ICE Took Mom And Dad. Now The Perez Kids Are Home Alone.

A staggering number of parents have been swept up by Immigration and Customs Enforcement. From late January 2025 through early April 2026, more than 146,000 US citizen children had moms or dads detained, the Brookings Institution estimates. That’s about 330 a day. (Based solely on DHS records, the total would be closer to 60,000, according to Brookings researcher Tara Watson, who notes that the agency has done a poor job tracking the data.)

ICE is supposed to ensure that minors aren’t left alone after an arrest. But while reporting this story, I heard about young teens fending for themselves; about a dad who begged in vain for immigration officers to let him call his babysitter; about parents stepping off deportation flights in tears because they didn’t know whether their kids were safe. These are not isolated incidents—similar stories have been documented around the country.
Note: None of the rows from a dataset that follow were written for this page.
Definition py_bind {A B} (m : py A) (k : A -> py B) : py B :=
  match m with
  | Ok a => k a
  | Raise e => Raise e
  end.

Definition py_map {A B} (f : A -> B) (m : py A) : py B :=
  py_bind m (fun a => Ok (f a)).

Declare Scope py_scope.
Delimit Scope py_scope with py.
Notation "x <- m ;; k" := (py_bind m (fun x => k))
  (at level 100, m at next level, right associativity) : py_scope.
Open Scope py_scope.

Definition is_ok {A} (m : py A) : bool :=
  match m with Ok _ => true | Raise _ => false end.

(** [l[i]]: indexing a sequence with a non-negative index. *)
Definition getitem {A} (l : list A) (i : nat) : py A :=
  match l !! i with
  | Some x => Ok x
  | None => Raise IndexError
  end.

(** A [for] loop (or comprehension) whose body may raise: the results
    of the iterations in order, or the first exception. *)
Fixpoint py_mapM {A B} (f : A -> py B) (l : list A) : py (list B) :=
  match l with
  | [] => Ok []
  | x :: l' => y <- f x ;; ys <- py_mapM f l' ;; Ok (y :: ys)
  end.

(** ** Tactics and hint databases *)

Create HintDb py discriminated.
Create Rewrite HintDb shape.
Create Rewrite HintDb pyrw.

(** [py_inv H]: case analysis on the first bind of a hypothesis
    [x <- m ;; k = Ok r]. *)
Ltac py_inv H :=
  match type of H with
  | py_bind ?m _ = Ok _ =>
      let E := fresh "E" in
      destruct m eqn:E; simpl in H; [| discriminate H]
  end.

(** [case_ok]: case analysis on the computation an innermost bind of
    the goal waits for. *)
Ltac case_ok :=
  match goal with
  | |- context [py_bind ?m _] =>
      lazymatch m with
      | py_bind _ _ => fail
      | _ => let E := fresh "E" in destruct m eqn:E; simpl
      end
  end.

(** ** Laws of the monad *)

Section PyLaws.
Context {A B C : Type}.

Lemma py_bind_ok (a : A) (k : A -> py B) : py_bind (Ok a) k = k a.
Proof. reflexivity. Qed.

Lemma py_bind_raise e (k : A -> py B) : py_bind (Raise e) k = Raise e.
Proof. reflexivity. Qed.

Lemma py_bind_ret (m : py A) : py_bind m Ok = m.
Proof. by destruct m. Qed.

Lemma py_bind_assoc (m : py A) (k : A -> py B) (h : B -> py C) :
  py_bind (py_bind m k) h = py_bind m (fun a => py_bind (k a) h).
Proof. by destruct m. Qed.

Lemma py_bind_ok_inv (m : py A) (k : A -> py B) r :
  py_bind m k = Ok r <-> exists a, m = Ok a /\ k a = Ok r.
Proof.
  destruct m as [a|e]; simpl; split.
- intros H. by exists a.
- by intros (a' & [= <-] & H).
- discriminate.
- by intros (a' & [=] & _).
Qed.

Lemma py_bind_ext (m : py A) (k k' : A -> py B) :
  (forall a, m = Ok a -> k a = k' a) -> py_bind m k = py_bind m k'.
Proof. destruct m; simpl; auto. Qed.

Lemma py_map_ok (f : A -> B) a : py_map f (Ok a) = Ok (f a).
Proof. reflexivity. Qed.

Lemma py_map_raise (f : A -> B) e : py_map f (Raise e) = Raise e.
Proof. reflexivity. Qed.
End PyLaws.

#[export] Hint Rewrite @py_bind_ok @py_bind_raise @py_map_ok @py_map_raise : pyrw.

(** ** Indexing *)

Section Getitem.
Context {A : Type}.
Implicit Types (l : list A) (i : nat).

Lemma getitem_ok l i x : l !! i = Some x -> getitem l i = Ok x.
Proof. unfold getitem. by intros ->. Qed.

Lemma getitem_ok_iff l i x : getitem l i = Ok x <-> l !! i = Some x.
Proof. unfold getitem. destruct (l !! i); naive_solver. Qed.

Lemma getitem_raise l i : length l <= i -> getitem l i = Raise IndexError.
Proof. intros H. unfold getitem. by rewrite lookup_ge_None_2. Qed.

Lemma getitem_raise_iff l i e :
  getitem l i = Raise e <-> e = IndexError /\ length l <= i.
Proof.
  unfold getitem. destruct (l !! i) eqn:E.
  - apply lookup_lt_Some in E. split; [done | lia].
  - apply lookup_ge_None in E. split; [by intros [= <-] | by intros [-> _]].
Qed.

Lemma getitem_lt l i : i < length l -> exists x, getitem l i = Ok x.
Proof.
  intros H. destruct (lookup_lt_is_Some_2 l i H) as [x Hx].
  exists x. by apply getitem_ok.
Qed.

Lemma getitem_map {B} (f : A -> B) l i :
  getitem (f <$> l) i = py_map f (getitem l i).
Proof. unfold getitem. rewrite list_lookup_fmap. by destruct (l !! i). Qed.
End Getitem.

(** ** Loops *)

Section MapM.
Context {A B : Type}.
Implicit Types (f : A -> py B) (l : list A).

Lemma py_mapM_ok_iff f l r :
  py_mapM f l = Ok r <-> Forall2 (fun x y => f x = Ok y) l r.
Proof.
  revert r. induction l as [|x l IH]; intros r; simpl.
  - split; [intros [= <-]; constructor | by inversion 1].
  - split.
    + intros H. py_inv H. py_inv H. injection H as <-.
      constructor; [done | by apply IH].
    + inversion 1 as [|? y ? r' Hx Hl]; subst.
      rewrite Hx. simpl. apply IH in Hl. by rewrite Hl.
Qed.

Lemma py_mapM_length f l r : py_mapM f l = Ok r -> length r = length l.
Proof.
  rewrite py_mapM_ok_iff. intros H. symmetry. by eapply Forall2_length.
Qed.

Lemma py_mapM_lookup f l r i x :
  py_mapM f l = Ok r -> l !! i = Some x ->
  exists y, r !! i = Some y /\ f x = Ok y.
Proof.
  rewrite py_mapM_ok_iff. intros H Hx.
  destruct (Forall2_lookup_l _ _ _ _ _ H Hx) as (y & Hy & Hf). eauto.
Qed.

Lemma py_mapM_lookup_r f l r i y :
  py_mapM f l = Ok r -> r !! i = Some y ->
  exists x, l !! i = Some x /\ f x = Ok y.
Proof.
  rewrite py_mapM_ok_iff. intros H Hy.
  destruct (Forall2_lookup_r _ _ _ _ _ H Hy) as (x & Hx & Hf). eauto.
Qed.

(** What holds of every result of the body holds of every element of
    the result of the loop. *)
Lemma py_mapM_Forall (P : B -> Prop) f l r :
  py_mapM f l = Ok r -> (forall x y, f x = Ok y -> P y) -> Forall P r.
Proof.
  rewrite py_mapM_ok_iff. intros H HP.
  induction H; constructor; eauto.
Qed.

(** A loop whose body never raises on the elements it visits. *)
Lemma py_mapM_pure f (g : A -> B) l :
  Forall (fun x => f x = Ok (g x)) l -> py_mapM f l = Ok (g <$> l).
Proof.
  induction 1 as [|x l Hx _ IH]; simpl; [done |].
  by rewrite Hx, IH.
Qed.

(** The loop raises the exception of the first iteration that does. *)
Lemma py_mapM_raise f l1 x l2 e r1 :
  py_mapM f l1 = Ok r1 -> f x = Raise e ->
  py_mapM f (l1 ++ x :: l2) = Raise e.
Proof.
  revert r1. induction l1 as [|y l1 IH]; intros r1 H1 Hx; simpl.
  - by rewrite Hx.
  - simpl in H1. py_inv H1. py_inv H1. erewrite IH; eauto.
Qed.

Lemma py_mapM_snoc f l x :
  py_mapM f (l ++ [x])
  = (r <- py_mapM f l ;; y <- f x ;; Ok (r ++ [y])).
Proof.
  induction l as [|z l IH]; simpl; [by destruct (f x) |].
  destruct (f z); simpl; [| done]. rewrite IH.
  destruct (py_mapM f l); simpl; [| done]. by destruct (f x).
Qed.

(** A loop over the indices of a list whose body only reads the
    element at its index is a loop over the list. *)
Lemma py_mapM_seq_lookup (body : nat -> py B) f l j :
  (forall i x, l !! i = Some x -> body (j + i) = f x) ->
  py_mapM body (seq j (length l)) = py_mapM f l.
Proof.
  revert j. induction l as [|x l IH]; intros j Hb; simpl; [done |].
  rewrite <- (Hb 0 x), Nat.add_0_r by done.
  rewrite (IH (S j)); [done |].
  intros i y Hy. rewrite <- (Hb (S i) y) by done. f_equal. lia.
Qed.

Lemma py_mapM_fmap {D} f (h : D -> A) (l : list D) :
  py_mapM f (h <$> l) = py_mapM (fun d => f (h d)) l.
Proof. induction l as [|d l IH]; csimpl; [done |]. by rewrite IH. Qed.

Lemma py_mapM_ext f f' l :
  Forall (fun x => f x = f' x) l -> py_mapM f l = py_mapM f' l.
Proof.
  induction 1 as [|x l Hx _ IH]; simpl; [done |].
  by rewrite Hx, IH.
Qed.
End MapM.

(** ** Lists *)

Section Lists.
Context {A B C : Type}.

Lemma zip_with_const_r (f : A -> B -> C) (l : list A) (y : B) :
  zip_with f l (replicate (length l) y) = (fun x => f x y) <$> l.
Proof. induction l; simpl; by f_equal. Qed.

Lemma zip_with_const_l (f : A -> B -> C) (x : A) (k : list B) :
  zip_with f (replicate (length k) x) k = f x <$> k.
Proof. induction k; simpl; by f_equal. Qed.

Lemma zip_with_fmap_same {D} (f : A -> B -> C) (g : D -> A) (h : D -> B)
    (l : list D) :
  zip_with f (g <$> l) (h <$> l) = (fun x => f (g x) (h x)) <$> l.
Proof. induction l; simpl; by f_equal. Qed.

Lemma Forall_seq (P : nat -> Prop) (j n : nat) :
  Forall P (seq j n) <-> forall i, j <= i < j + n -> P i.
Proof.
  rewrite Forall_forall. setoid_rewrite elem_of_seq. naive_solver.
Qed.
(* ===== verification/Scalar.v ===== *)
(** * Scalar: the floating-point interface of the program

    [compute_chi2.py] computes with NumPy [float64] values.  Every
    definition of this development that models code is written against
    the interface [Scalar] below, which lists the scalar operations the
    source uses and nothing else; [Trig] lists the three NumPy functions
    it calls on the catalogue angles.  The instance [binary64] interprets
    the interface with the kernel's primitive IEEE-754 binary64 floats;
    the instance of exact arithmetic is in [Exact]. *)

From Stdlib Require Import ZArith QArith.
From Stdlib Require Import PrimFloat.
From Stdlib Require Uint63.
From S2P Require Import Prelude.

(** ** The interface *)

Class Scalar (F : Type) : Type := {
  flit : Q -> F;          (* a numeric literal of the source, e.g. [1991.25] *)
  fadd : F -> F -> F;     (* [x + y] *)
  fsub : F -> F -> F;     (* [x - y] *)
  fmul : F -> F -> F;     (* [x * y] *)
  fdiv : F -> F -> F;     (* [x / y]; NumPy does not raise on a zero divisor *)
  fneg : F -> F;          (* [-x] *)
  fabs : F -> F;          (* [np.abs(x)] *)
  fle : F -> F -> bool;   (* [x <= y] *)
  finf : F                (* [np.inf] *)
}.

Class Trig (F : Type) : Type := {
  np_sin : F -> F;
  np_cos : F -> F;
  np_radians : F -> F
}.

Declare Scope F_scope.
Delimit Scope F_scope with F.
Notation "x + y" := (fadd x y) : F_scope.
Notation "x - y" := (fsub x y) : F_scope.
Notation "x * y" := (fmul x y) : F_scope.
Notation "x / y" := (fdiv x y) : F_scope.
Notation "- x" := (fneg x) : F_scope.
Notation "x <=? y" := (fle x y) : F_scope.

(** [x ** 2]: NumPy evaluates a power with the scalar exponent 2 as
    [np.square], i.e. as the product of [x] with itself. *)
Definition fsquare {F} `{Scalar F} (x : F) : F := fmul x x.

(** Total list lookups need a default; it is never read in range. *)
#[export] Instance Scalar_inhabited {F} `{Scalar F} : Inhabited F | 100 :=
  populate (flit 0).

(** ** IEEE-754 binary64 *)

(** The integer [z] as a float; exact for [|z| < 2^53]. *)
Definition float_of_Z (z : Z) : PrimFloat.float :=
  match z with
  | Z0 => PrimFloat.zero
  | Zpos _ => PrimFloat.of_uint63 (Uint63.of_Z z)
  | Zneg p => PrimFloat.opp (PrimFloat.of_uint63 (Uint63.of_Z (Zpos p)))
  end.

(** A literal denotes the float nearest to the rational it spells.  The
    quotient of two exactly represented integers is correctly rounded,
    so this is that float whenever numerator and denominator are below
    [2^53], which holds for the literals of the source. *)
Definition float_of_Q (q : Q) : PrimFloat.float :=
  PrimFloat.div (float_of_Z (Qnum q)) (float_of_Z (Zpos (Qden q))).

#[export] Instance binary64 : Scalar PrimFloat.float := {
  flit := float_of_Q;
  fadd := PrimFloat.add;
  fsub := PrimFloat.sub;
  fmul := PrimFloat.mul;
  fdiv := PrimFloat.div;
  fneg := PrimFloat.opp;
  fabs := PrimFloat.abs;
  fle := PrimFloat.leb;
  finf := PrimFloat.infinity
}.

(** ** The literals of the source, as binary64 values *)

Lemma binary64_lit_1991_25 : flit 1991.25 = 1991.25%float.
Proof. vm_compute. reflexivity. Qed.

Lemma binary64_lit_minus_half : flit (-0.5) = (-0.5)%float.
Proof. vm_compute. reflexivity. Qed.

Lemma binary64_lit_minus_one : flit (-1) = (-1)%float.
Proof. vm_compute. reflexivity. Qed.

Lemma binary64_lit_zero : flit 0 = 0%float.
Proof. vm_compute. reflexivity. Qed.

(** [nan <= 0] is false: a NaN parallax is not caught by the prior. *)
Lemma binary64_nan_not_le_0 : fle PrimFloat.nan (float_of_Q 0) = false.
Proof. vm_compute. reflexivity. Qed.

Lemma binary64_neg_inf : fneg finf = PrimFloat.neg_infinity.
Proof. vm_compute. reflexivity. Qed.

(** Minus zero counts as non-positive. *)
Lemma binary64_neg_zero_le_0 : fle (fneg (flit 0)) (flit 0) = true.
Proof. vm_compute. reflexivity. Qed.
(* ===== verification/Binary64.v ===== *)
(** * Binary64: what the IEEE-754 specification says of the operations

    The instance [binary64] of [Scalar] computes with the kernel's
    primitive floats.  Their operations satisfy the executable
    specification of [SpecFloat] (the equations of [FloatAxioms]:
    [mul_spec], [add_spec], ...), which includes the rounding to
    nearest-even, the overflow to an infinity and the subnormal
    numbers.  This file derives from it the facts the theorems on
    binary64 use, for all floats:
    - signs: rounding keeps the sign, the sign of a product is the
      exclusive or of the signs, a sum of two values of one sign has
      that sign ([float_mul_sign], [float_add_sign],
      [float_square_sign]);
    - NaN: every operation of the program returns NaN on a NaN operand,
      and no comparison with NaN holds ([float_nan_add_l], ...);
    - negation: the product with [-1] is the negation, bit for bit
      ([float_mul_minus_one]), so [lnprob *= -1] changes signs and
      nothing else;
    - order: [<=] is total on the numbers and transitive, so the order
      of [np.sort], which puts NaN last, is a total preorder
      ([sort_rel_float_total], [sort_rel_float_trans]). *)

From Stdlib Require Import ZArith QArith Lia.
From Stdlib Require Import Floats SpecFloat.
From S2P Require Import Prelude Scalar NumPy Exact Sorting.

(** ** Signs *)

(** The sign bit of a float of the specification, NaN having any. *)
Definition sf_sign (b : bool) (s : spec_float) : Prop :=
  match s with
  | S754_nan => True
  | S754_zero b' | S754_infinity b' | S754_finite b' _ _ => b' = b
  end.

Definition float_sign (b : bool) (x : float) : Prop :=
  sf_sign b (Prim2SF x).

Section Signs.

(** Rounding keeps the sign it is given. *)
Lemma binary_round_aux_sign prec emax b m e l :
  sf_sign b (binary_round_aux prec emax b m e l).
Proof.
  unfold binary_round_aux.
  destruct (shr_fexp _ _ _ _ _) as [mrs' e'].
  destruct (shr_fexp _ _ _ _ _) as [mrs'' e''].
  destruct (shr_m mrs''); [done | | done].
  by destruct (Z.leb _ _).
Qed.

Lemma binary_round_sign prec emax b m e :
  sf_sign b (binary_round prec emax b m e).
Proof.
  unfold binary_round. destruct (shl_align _ _ _).
  apply binary_round_aux_sign.
Qed.

(** The sign of a product is the exclusive or of the signs. *)
Lemma SFmul_sign prec emax b1 b2 x y :
  sf_sign b1 x -> sf_sign b2 y ->
  sf_sign (xorb b1 b2) (SFmul prec emax x y).
Proof.
  destruct x, y; simpl; intros; subst; try done.
  apply binary_round_aux_sign.
Qed.

(** A sum of two values of the same sign has that sign. *)
Lemma SFadd_sign prec emax b x y :
  sf_sign b x -> sf_sign b y -> sf_sign b (SFadd prec emax x y).
Proof.
  destruct b, x as [[]|[]| |[] mx ex], y as [[]|[]| |[] my ey]; simpl;
    intros; try done; apply binary_round_sign.
Qed.

Lemma sf_sign_le_0 s :
  sf_sign true s -> s = S754_nan \/ SFleb s (S754_zero false) = true.
Proof. destruct s; simpl; intros; subst; auto. Qed.

Lemma sf_sign_ge_0 s :
  sf_sign false s -> s = S754_nan \/ SFleb (S754_zero false) s = true.
Proof. destruct s; simpl; intros; subst; auto. Qed.

Lemma float_is_nan x : Prim2SF x = S754_nan -> is_nan x = true.
Proof.
  intros Hx. unfold is_nan. simpl. by rewrite leb_spec, Hx.
Qed.

Lemma float_mul_sign b1 b2 x y :
  float_sign b1 x -> float_sign b2 y -> float_sign (xorb b1 b2) (x * y).
Proof. unfold float_sign. rewrite mul_spec. apply SFmul_sign. Qed.

Lemma float_add_sign b x y :
  float_sign b x -> float_sign b y -> float_sign b (x + y).
Proof. unfold float_sign. rewrite add_spec. apply SFadd_sign. Qed.

Lemma float_square_sign x : float_sign false (x * x).
Proof.
  unfold float_sign. rewrite mul_spec.
  destruct (Prim2SF x) as [b|b| |b m e] eqn:Hx; simpl; try done;
    try (by destruct b).
  replace false with (xorb b b) by (by destruct b).
  apply binary_round_aux_sign.
Qed.

End Signs.

(** ** NaN *)

Section NaN.
Implicit Types (x y : float) (s : spec_float).
Local Open Scope float_scope.

Lemma SFleb_refl s : s <> S754_nan -> SFleb s s = true.
Proof.
  destruct s as [[]|[]| |[] m e]; unfold SFleb; try done; simpl;
    by rewrite Z.compare_refl, Pos.compare_cont_refl.
Qed.

(** [x <= x] fails exactly for NaN. *)
Lemma float_is_nan_iff x : is_nan x = true <-> Prim2SF x = S754_nan.
Proof.
  unfold is_nan. simpl. rewrite leb_spec, negb_true_iff. split.
  - intros Hle. destruct (Prim2SF x) eqn:Hx; try done;
      by rewrite SFleb_refl in Hle.
  - by intros ->.
Qed.

Lemma float_is_nan_eq x : is_nan x = true <-> x = nan.
Proof.
  rewrite float_is_nan_iff. split; [| by intros ->].
  intros Hx. by apply Prim2SF_inj.
Qed.

Lemma float_nan_add_l x y : is_nan x = true -> is_nan (x + y) = true.
Proof. rewrite !float_is_nan_iff, add_spec. by intros ->. Qed.

Lemma float_nan_add_r x y : is_nan y = true -> is_nan (x + y) = true.
Proof.
  rewrite !float_is_nan_iff, add_spec. intros ->. by destruct (Prim2SF x).
Qed.

Lemma float_nan_sub_l x y : is_nan x = true -> is_nan (x - y) = true.
Proof. rewrite !float_is_nan_iff, sub_spec. by intros ->. Qed.

Lemma float_nan_sub_r x y : is_nan y = true -> is_nan (x - y) = true.
Proof.
  rewrite !float_is_nan_iff, sub_spec. intros ->. by destruct (Prim2SF x).
Qed.

Lemma float_nan_mul_l x y : is_nan x = true -> is_nan (x * y) = true.
Proof. rewrite !float_is_nan_iff, mul_spec. by intros ->. Qed.

Lemma float_nan_mul_r x y : is_nan y = true -> is_nan (x * y) = true.
Proof.
  rewrite !float_is_nan_iff, mul_spec. intros ->. by destruct (Prim2SF x).
Qed.

Lemma float_nan_div_l x y : is_nan x = true -> is_nan (x / y) = true.
Proof. rewrite !float_is_nan_iff, div_spec. by intros ->. Qed.

Lemma float_nan_abs x : is_nan x = true -> is_nan (abs x) = true.
Proof. rewrite !float_is_nan_iff, abs_spec. by intros ->. Qed.

Lemma float_nan_le x y : is_nan x = true -> (x <=? y)%float = false.
Proof. rewrite float_is_nan_iff, leb_spec. by intros ->. Qed.

End NaN.

(** ** Negation *)

Section Negation.
Implicit Types (x : float) (m : positive) (e : Z).

(** [-1] is the mantissa [2^52] at the exponent [-52]. *)
Lemma Prim2SF_minus_one :
  Prim2SF (-1) = S754_finite true 4503599627370496 (-52).
Proof. reflexivity. Qed.

Lemma digits2_pos_shift m :
  Zpos (digits2_pos (m * 4503599627370496))
  = (Zpos (digits2_pos m) + 52)%Z.
Proof.
  rewrite Pos.mul_comm.
  change (4503599627370496 * m)%positive with (Pos.iter xO m 52).
  cbn [Pos.iter digits2_pos]. lia.
Qed.

(** The product of the mantissas is the mantissa shifted by 52 bits;
    the first rounding step shifts it back without losing a bit. *)
Lemma shr_fexp_shift m e :
  canonical_mantissa prec emax m e = true ->
  shr_fexp prec emax (Zpos (m * 4503599627370496)) (e + -52) loc_Exact
  = ({| shr_m := Zpos m; shr_r := false; shr_s := false |}, e).
Proof.
  unfold canonical_mantissa. intros He%Z.eqb_eq.
  unfold shr_fexp. cbn [Zdigits2]. rewrite digits2_pos_shift.
  replace (Z.pos (digits2_pos m) + 52 + (e + -52))%Z
    with (Z.pos (digits2_pos m) + e)%Z by lia.
  rewrite He. replace (e - (e + -52))%Z with 52%Z by lia.
  unfold shr. f_equal; [| lia].
  rewrite Pos.mul_comm.
  change (4503599627370496 * m)%positive with (Pos.iter xO m 52).
  reflexivity.
Qed.

(** A canonical mantissa is not shifted. *)
Lemma shr_fexp_canonical m e :
  canonical_mantissa prec emax m e = true ->
  shr_fexp prec emax (Zpos m) e loc_Exact
  = ({| shr_m := Zpos m; shr_r := false; shr_s := false |}, e).
Proof.
  unfold canonical_mantissa. intros He%Z.eqb_eq.
  unfold shr_fexp. cbn [Zdigits2]. by rewrite He, Z.sub_diag.
Qed.

Lemma SFmul_minus_one (s : bool) m e :
  bounded prec emax m e = true ->
  SFmul prec emax (S754_finite s m e)
    (S754_finite true 4503599627370496 (-52))
  = S754_finite (negb s) m e.
Proof.
  unfold bounded. intros [Hc He]%andb_prop.
  cbn [SFmul]. unfold binary_round_aux.
  rewrite (shr_fexp_shift m e Hc).
  cbn [shr_m loc_of_shr_record round_nearest_even].
  rewrite (shr_fexp_canonical m e Hc). cbn [shr_m].
  rewrite He. by destruct s.
Qed.

(** [x * -1] is [-x], for every float: finite, zero, infinite or NaN. *)
Lemma float_mul_minus_one x : (x * -1)%float = (- x)%float.
Proof.
  apply Prim2SF_inj. rewrite mul_spec, opp_spec, Prim2SF_minus_one.
  pose proof (Prim2SF_valid x) as Hv.
  destruct (Prim2SF x) as [s|s| |s m e];
    [by destruct s | by destruct s | done |].
  by apply SFmul_minus_one.
Qed.

Lemma float_opp_involutive x : (- - x)%float = x.
Proof.
  apply Prim2SF_inj. rewrite !opp_spec.
  destruct (Prim2SF x); simpl; by rewrite ?negb_involutive.
Qed.

End Negation.

(** ** The order *)

Section FloatOrder.
Local Open Scope Z_scope.

(** A key that orders the floats of the specification as [<=] does:
    the class (minus infinity, negative, zero, positive, plus
    infinity), then the exponent and the mantissa, negated for the
    negative numbers. *)
Definition sf_key (s : spec_float) : Z * Z * Z :=
  match s with
  | S754_nan => (3, 0, 0)
  | S754_infinity true => (-2, 0, 0)
  | S754_infinity false => (2, 0, 0)
  | S754_zero _ => (0, 0, 0)
  | S754_finite true m e => (-1, - e, - Zpos m)
  | S754_finite false m e => (1, e, Zpos m)
  end.

Definition key_le (k1 k2 : Z * Z * Z) : Prop :=
  k1.1.1 < k2.1.1 \/
  k1.1.1 = k2.1.1 /\ (k1.1.2 < k2.1.2 \/ k1.1.2 = k2.1.2 /\ k1.2 <= k2.2).

Lemma key_le_total k1 k2 : key_le k1 k2 \/ key_le k2 k1.
Proof. unfold key_le. lia. Qed.

Lemma key_le_trans k1 k2 k3 : key_le k1 k2 -> key_le k2 k3 -> key_le k1 k3.
Proof. unfold key_le. lia. Qed.

Lemma SFleb_key s1 s2 :
  s1 <> S754_nan -> s2 <> S754_nan ->
  SFleb s1 s2 = true <-> key_le (sf_key s1) (sf_key s2).
Proof.
  intros H1 H2. unfold SFleb, key_le.
  destruct s1 as [[]|[]| |[] m1 e1], s2 as [[]|[]| |[] m2 e2];
    try done; simpl; try (split; [intros; lia | done]);
    try (split; [done | intros; lia]).
  all: rewrite Pos.compare_cont_spec; simpl.
  all: destruct (Z.compare_spec e1 e2), (Pos.compare_spec m1 m2);
    simpl; split; try done; try lia.
Qed.

Local Open Scope float_scope.

(** On binary64 [<=] is total on the numbers and transitive. *)
Lemma float_le_total (x y : float) :
  is_nan x = false -> is_nan y = false ->
  (x <=? y) = true \/ (y <=? x) = true.
Proof.
  intros Hx Hy. rewrite !leb_spec.
  assert (Prim2SF x <> S754_nan) as Hx'
    by (intros E; apply float_is_nan_iff in E; congruence).
  assert (Prim2SF y <> S754_nan) as Hy'
    by (intros E; apply float_is_nan_iff in E; congruence).
  rewrite !SFleb_key by done. apply key_le_total.
Qed.

Lemma float_le_not_nan (x y : float) :
  (x <=? y) = true -> Prim2SF x <> S754_nan /\ Prim2SF y <> S754_nan.
Proof.
  rewrite leb_spec. intros Hle.
  split; intros E; rewrite E in Hle; [done |].
  by destruct (Prim2SF x) as [| | |[]].
Qed.

Lemma float_le_trans (x y z : float) :
  (x <=? y) = true -> (y <=? z) = true -> (x <=? z) = true.
Proof.
  intros Hxy Hyz.
  destruct (float_le_not_nan _ _ Hxy) as [Hx Hy].
  destruct (float_le_not_nan _ _ Hyz) as [_ Hz].
  rewrite leb_spec, SFleb_key in * by done. by eapply key_le_trans.
Qed.

(** The order of [np.sort] on binary64, with NaN last. *)
Lemma sort_le_float_total (x y : float) :
  sort_le x y = true \/ sort_le y x = true.
Proof.
  unfold sort_le.
  destruct (is_nan y) eqn:Hy; [by left |].
  destruct (is_nan x) eqn:Hx; [by right |]. simpl.
  by apply float_le_total.
Qed.

Lemma sort_le_float_trans (x y z : float) :
  sort_le x y = true -> sort_le y z = true -> sort_le x z = true.
Proof.
  unfold sort_le. destruct (is_nan z) eqn:Hz; [done |].
  destruct (is_nan y) eqn:Hy; [done |].
  destruct (is_nan x) eqn:Hx; [done |]. simpl. apply float_le_trans.
Qed.

#[export] Instance sort_rel_float_total : Total (sort_rel (F := float)).
Proof.
  intros p q. unfold sort_rel. rewrite !Is_true_true.
  apply sort_le_float_total.
Qed.

#[export] Instance sort_rel_float_trans : Transitive (sort_rel (F := float)).
Proof.
  intros p q r. unfold sort_rel. rewrite !Is_true_true.
  apply sort_le_float_trans.
Qed.

End FloatOrder.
Some rules remain, but ICE seems to be ignoring them. For instance, parents are meant to be detained close to where their children live, but moms like Olga Perez are regularly transferred across the country—one study found a twelvefold increase in transfers of noncriminal Latino detainees far from home. It’s all in line with the administration’s eagerness for immigrants to self-deport. “Shuffle flights”—moving a person from one facility to the next in quick succession—are also common and make it harder for detainees to meet with attorneys or make arrangements for their families. “Imagine that you were transferred to four or five different facilities” in as many days, says Zain Lakhani of the Women’s Refugee Commission. “Even if you manage to say, ‘I have children,’ you’re only there for 12 hours before you’re transferred to another facility, and you have to try to find someone who can listen.”